**Your objective**
How does the data below read from its first line through the line containing "condition on the"? Print those lines exactly.

Extracted information: Begin

(** C10: a publication is accepted at most once in the life of a controller, whatever its
    handler threads and the host do: once a thread has recorded it, no other publication of
    its member domain being between its fence and its record at that moment, then after any
    further critical sections of any threads - publications, retirements, hellos, ends of
    sessions and recompositions that interleave freely, restarts too - a thread that submits
    the same declaration again under the same incarnation and attempt is refused by its first
    section, which changes neither the publications, the registry nor the published site. The
    condition on the moment of the record is needed: see [interleaved_publications_regress]. *)
Theorem publication_accepted_once (c0 : controller) (before after : list happening) (s s' : system) (i : nat)
    (q q' : submission) (sealed : declaration) (record : publication_record) :
  happens (System c0 ∅) before = Some s → sy_threads s !! i = Some (PublishRecords q sealed record) →
  (∀ j t p, j ≠ i → sy_threads s !! j = Some t → pending t ≠ Some (decl_domain sealed, p)) →
  happens s (Runs i :: after) = Some s' →
  sb_declaration q' = sb_declaration q → sb_incarnation q' = sb_incarnation q → sb_attempt q' = sb_attempt q →
  ∃ out c', section (PublishChecks q') (sy_controller s') = Some (Returned (Published out), c')
    ∧ is_ok (pp_status out) = false
    ∧ ct_publications c' = ct_publications (sy_controller s') ∧ ct_authority c' = ct_authority (sy_controller s')
    ∧ ct_chain c' = ct_chain (sy_controller s') ∧ ct_acceptance_sequence c' = ct_acceptance_sequence (sy_controller s').
Proof.
  intros Hbefore Hi Hothers Hafter Hd Hinc Hat.
  assert (tickets_ok s) as Hok.
  { apply (happens_invariant tickets_ok before (λ s h s' _, happen_tickets s h s') _ _ Hbefore). by apply map_Forall_empty. }
  rewrite happens_cons in Hafter. destruct (happen s (Runs i)) as [s1|] eqn:E; [|done]. cbn [mbind option_bind] in Hafter.
  pose proof (run_records s i q sealed record s1 Hok Hi Hothers E) as Hb.
  apply (happens_invariant (barred_in _ _) after (λ s h s' _, happen_barred _ _ s h s') _ _ Hafter) in Hb as [Hb _].
  destruct (Hok i _ Hi) as (Hseal & _).
  destruct (barred_refused (sb_incarnation q') (sb_declaration q') (sb_attempt q') (sy_controller s') sealed) as (code & f & Hck).
  { by rewrite Hd. }
  { by rewrite Hd, Hinc, Hat. }
  cbn [section]. unfold publish_checks. rewrite Hck. do 2 eexists. split; [reflexivity|].
  apply check_publication_err in Hck. split; [exact Hck|].
  destruct (is_replay code), (sy_controller s'); done.
Qed.
(* ===== verification/Intake.v ===== *)
(** What a running controller holds fits the formats (src/controller/controller.cpp with
    src/compose/validate.cpp, src/persistence/persistence.cpp and src/core/codec.cpp).

    Values enter a controller from four sides: its configuration, the frames of its sessions,
    the calls of its host and the file of its store. From each of them they are within the
    formats' bounds: a reader returns no others ([Decoded]), sealing keeps them there, and so
    does every event of the controller. So the composer's input always is one for which
    [Encodable] speaks, and what the controller composes can be stored, sent and read back. *)

From stdpp Require Import sorting sets gmap.
From S2P Require Import Prelude Ordering Enums Sha256 Identity Canonical Evidence Capacity Claims Codec Canonicalize Authority Forest Site SiteCodec Snapshot StoreFormat Store Protocol Samples Admit Attribute Domains Maintenance Ledger Verdicts Compose Encodable Decoded Transport Publisher Controller Execution Terms Recovery.

(** * Sealing *)

(** A step that keeps a property of what it accepts. *)
Definition preserves {S} (P : S → Prop) (f : Canonicalize.step S) : Prop := ∀ x y, accepts f x y → P x → P y.

Lemma preserves_list {A} `{Claim A} (P : A → Prop) (f : Canonicalize.step A) (key_of : A → string) bound b :
  Canonicalize.stable f key_of → preserves P f → preserves (list_ok b P) (claim_list f key_of bound).
Proof.
  intros Hst Hf l l' Ha [Hl HP]. pose proof (claim_list_canonical f key_of bound Hst l l' Ha) as [_ Hlen].
  split; [lia|]. apply claim_list_accepts in Ha as (l1 & Hall & _ & Hc).
  apply collapse_spec in Hc as (_ & Hin & _); [|apply sort_by_sorted].
  assert (Forall P l1) as H1.
  { clear -Hall HP Hf. induction Hall; [constructor|]. apply Forall_cons in HP as [? ?]. constructor; eauto. }
  rewrite Forall_forall in *. intros y Hy. apply H1. rewrite <- (sort_by_elem key_of). by apply Hin.
Qed.

Lemma sort_unique_ok {A} `{Ord A, EqDecision A} b (P : A → Prop) l : list_ok b P l → list_ok b P (sort_unique l).
Proof.
  intros [Hl HP]. split; [pose proof (zlen_sort_unique l); lia|]. rewrite Forall_forall in *.
  intros x Hx. apply HP. by apply sort_unique_elem.
Qed.

(** The accepted loop body leaves the claim as it is, or with its members in canonical form. *)
Ltac open_accepted :=
  let Heq := fresh "Heq" in let Hok := fresh "Hok" in
  intros x y (st & Heq & Hok); cbv beta zeta in Heq;
  repeat (match type of Heq with (if ?b then _ else _) = _ => destruct b end;
          [injection Heq as <- <-; first [done | by rewrite Hok in *]|]);
  injection Heq as _ <-.

(** The claim's fields one by one: kept, or put in canonical form. *)
Ltac kept := first [assumption | cbn; apply sort_unique_ok; assumption].
Ltac keep := hnf; repeat (split; [solve [kept]|]); kept.

Lemma cluster_preserves : preserves cluster_ok cluster_step.
Proof. unfold cluster_step. open_accepted. intros (? & ? & ? & ? & ?). keep. Qed.
Lemma pod_preserves : preserves pod_ok pod_step.
Proof. unfold pod_step. open_accepted. intros (? & ? & ? & ?). keep. Qed.
Lemma failure_domain_preserves : preserves failure_domain_ok failure_domain_step.
Proof. unfold failure_domain_step. open_accepted. intros (? & ? & ? & ? & ?). keep. Qed.
Lemma zone_preserves : preserves zone_ok zone_step.
Proof. unfold zone_step. open_accepted. intros (? & ? & ? & ? & ? & ? & ?). keep. Qed.
Lemma obligation_preserves : preserves obligation_ok obligation_step.
Proof. unfold obligation_step. open_accepted. done. Qed.
Lemma capacity_preserves {A} `{Claim A} (P : A → Prop) (valid : A → bool) ev cap declared :
  preserves P (λ c, capacity_step (valid c) (ev c) (cap c) (declared c) c).
Proof. unfold capacity_step. open_accepted. done. Qed.
Definition set_host (x : string) (o : member_options) : member_options :=
  MemberOptions x (mo_port o) (mo_site o) (mo_domain o) (mo_publisher o) (mo_boot_nonce o) (mo_capacity_bps o)
    (mo_hold_ms o) (mo_ttl_ms o) (mo_external o) (mo_scope o) (mo_quiet o) (mo_schema_major o) (mo_generation o)
    (mo_sequence o).
Definition set_port (x : Z) (o : member_options) : member_options :=
  MemberOptions (mo_host o) x (mo_site o) (mo_domain o) (mo_publisher o) (mo_boot_nonce o) (mo_capacity_bps o)
    (mo_hold_ms o) (mo_ttl_ms o) (mo_external o) (mo_scope o) (mo_quiet o) (mo_schema_major o) (mo_generation o)
    (mo_sequence o).
Definition set_site (x : string) (o : member_options) : member_options :=
  MemberOptions (mo_host o) (mo_port o) x (mo_domain o) (mo_publisher o) (mo_boot_nonce o) (mo_capacity_bps o)
    (mo_hold_ms o) (mo_ttl_ms o) (mo_external o) (mo_scope o) (mo_quiet o) (mo_schema_major o) (mo_generation o)
    (mo_sequence o).
Definition set_domain (x : string) (o : member_options) : member_options :=
  MemberOptions (mo_host o) (mo_port o) (mo_site o) x (mo_publisher o) (mo_boot_nonce o) (mo_capacity_bps o)
    (mo_hold_ms o) (mo_ttl_ms o) (mo_external o) (mo_scope o) (mo_quiet o) (mo_schema_major o) (mo_generation o)
    (mo_sequence o).
Definition set_publisher (x : string) (o : member_options) : member_options :=
  MemberOptions (mo_host o) (mo_port o) (mo_site o) (mo_domain o) x (mo_boot_nonce o) (mo_capacity_bps o)
    (mo_hold_ms o) (mo_ttl_ms o) (mo_external o) (mo_scope o) (mo_quiet o) (mo_schema_major o) (mo_generation o)
    (mo_sequence o).
Definition set_boot_nonce (x : string) (o : member_options) : member_options :=
  MemberOptions (mo_host o) (mo_port o) (mo_site o) (mo_domain o) (mo_publisher o) x (mo_capacity_bps o)
    (mo_hold_ms o) (mo_ttl_ms o) (mo_external o) (mo_scope o) (mo_quiet o) (mo_schema_major o) (mo_generation o)
    (mo_sequence o).
Definition set_capacity_bps (x : Z) (o : member_options) : member_options :=
  MemberOptions (mo_host o) (mo_port o) (mo_site o) (mo_domain o) (mo_publisher o) (mo_boot_nonce o) x
    (mo_hold_ms o) (mo_ttl_ms o) (mo_external o) (mo_scope o) (mo_quiet o) (mo_schema_major o) (mo_generation o)
    (mo_sequence o).
Definition set_hold_ms (x : Z) (o : member_options) : member_options :=
  MemberOptions (mo_host o) (mo_port o) (mo_site o) (mo_domain o) (mo_publisher o) (mo_boot_nonce o)
    (mo_capacity_bps o) x (mo_ttl_ms o) (mo_external o) (mo_scope o) (mo_quiet o) (mo_schema_major o)
    (mo_generation o) (mo_sequence o).
Definition set_ttl_ms (x : Z) (o : member_options) : member_options :=
  MemberOptions (mo_host o) (mo_port o) (mo_site o) (mo_domain o) (mo_publisher o) (mo_boot_nonce o)
    (mo_capacity_bps o) (mo_hold_ms o) x (mo_external o) (mo_scope o) (mo_quiet o) (mo_schema_major o)
    (mo_generation o) (mo_sequence o).
Definition set_external (x : bool) (o : member_options) : member_options :=
  MemberOptions (mo_host o) (mo_port o) (mo_site o) (mo_domain o) (mo_publisher o) (mo_boot_nonce o)
    (mo_capacity_bps o) (mo_hold_ms o) (mo_ttl_ms o) x (mo_scope o) (mo_quiet o) (mo_schema_major o)
    (mo_generation o) (mo_sequence o).
Definition set_scope (x : string) (o : member_options) : member_options :=
  MemberOptions (mo_host o) (mo_port o) (mo_site o) (mo_domain o) (mo_publisher o) (mo_boot_nonce o)
    (mo_capacity_bps o) (mo_hold_ms o) (mo_ttl_ms o) (mo_external o) x (mo_quiet o) (mo_schema_major o)
    (mo_generation o) (mo_sequence o).
Definition set_quiet (x : bool) (o : member_options) : member_options :=
  MemberOptions (mo_host o) (mo_port o) (mo_site o) (mo_domain o) (mo_publisher o) (mo_boot_nonce o)
    (mo_capacity_bps o) (mo_hold_ms o) (mo_ttl_ms o) (mo_external o) (mo_scope o) x (mo_schema_major o)
    (mo_generation o) (mo_sequence o).
Definition set_schema_major (x : Z) (o : member_options) : member_options :=
  MemberOptions (mo_host o) (mo_port o) (mo_site o) (mo_domain o) (mo_publisher o) (mo_boot_nonce o)
    (mo_capacity_bps o) (mo_hold_ms o) (mo_ttl_ms o) (mo_external o) (mo_scope o) (mo_quiet o) x (mo_generation o)
    (mo_sequence o).
Definition set_generation (x : Z) (o : member_options) : member_options :=
  MemberOptions (mo_host o) (mo_port o) (mo_site o) (mo_domain o) (mo_publisher o) (mo_boot_nonce o)
    (mo_capacity_bps o) (mo_hold_ms o) (mo_ttl_ms o) (mo_external o) (mo_scope o) (mo_quiet o) (mo_schema_major o)
    x (mo_sequence o).
Definition set_sequence (x : Z) (o : member_options) : member_options :=
  MemberOptions (mo_host o) (mo_port o) (mo_site o) (mo_domain o) (mo_publisher o) (mo_boot_nonce o)
    (mo_capacity_bps o) (mo_hold_ms o) (mo_ttl_ms o) (mo_external o) (mo_scope o) (mo_quiet o) (mo_schema_major o)
    (mo_generation o) x.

Extracted information: End

**Exercise result**
(** C10: a publication is accepted at most once in the life of a controller, whatever its
    handler threads and the host do: once a thread has recorded it, no other publication of
    its member domain being between its fence and its record at that moment, then after any
    further critical sections of any threads - publications, retirements, hellos, ends of
    sessions and recompositions that interleave freely, restarts too - a thread that submits
    the same declaration again under the same incarnation and attempt is refused by its first
    section, which changes neither the publications, the registry nor the published site. The
    condition on the moment of the record is needed: see [interleaved_publications_regress]. *)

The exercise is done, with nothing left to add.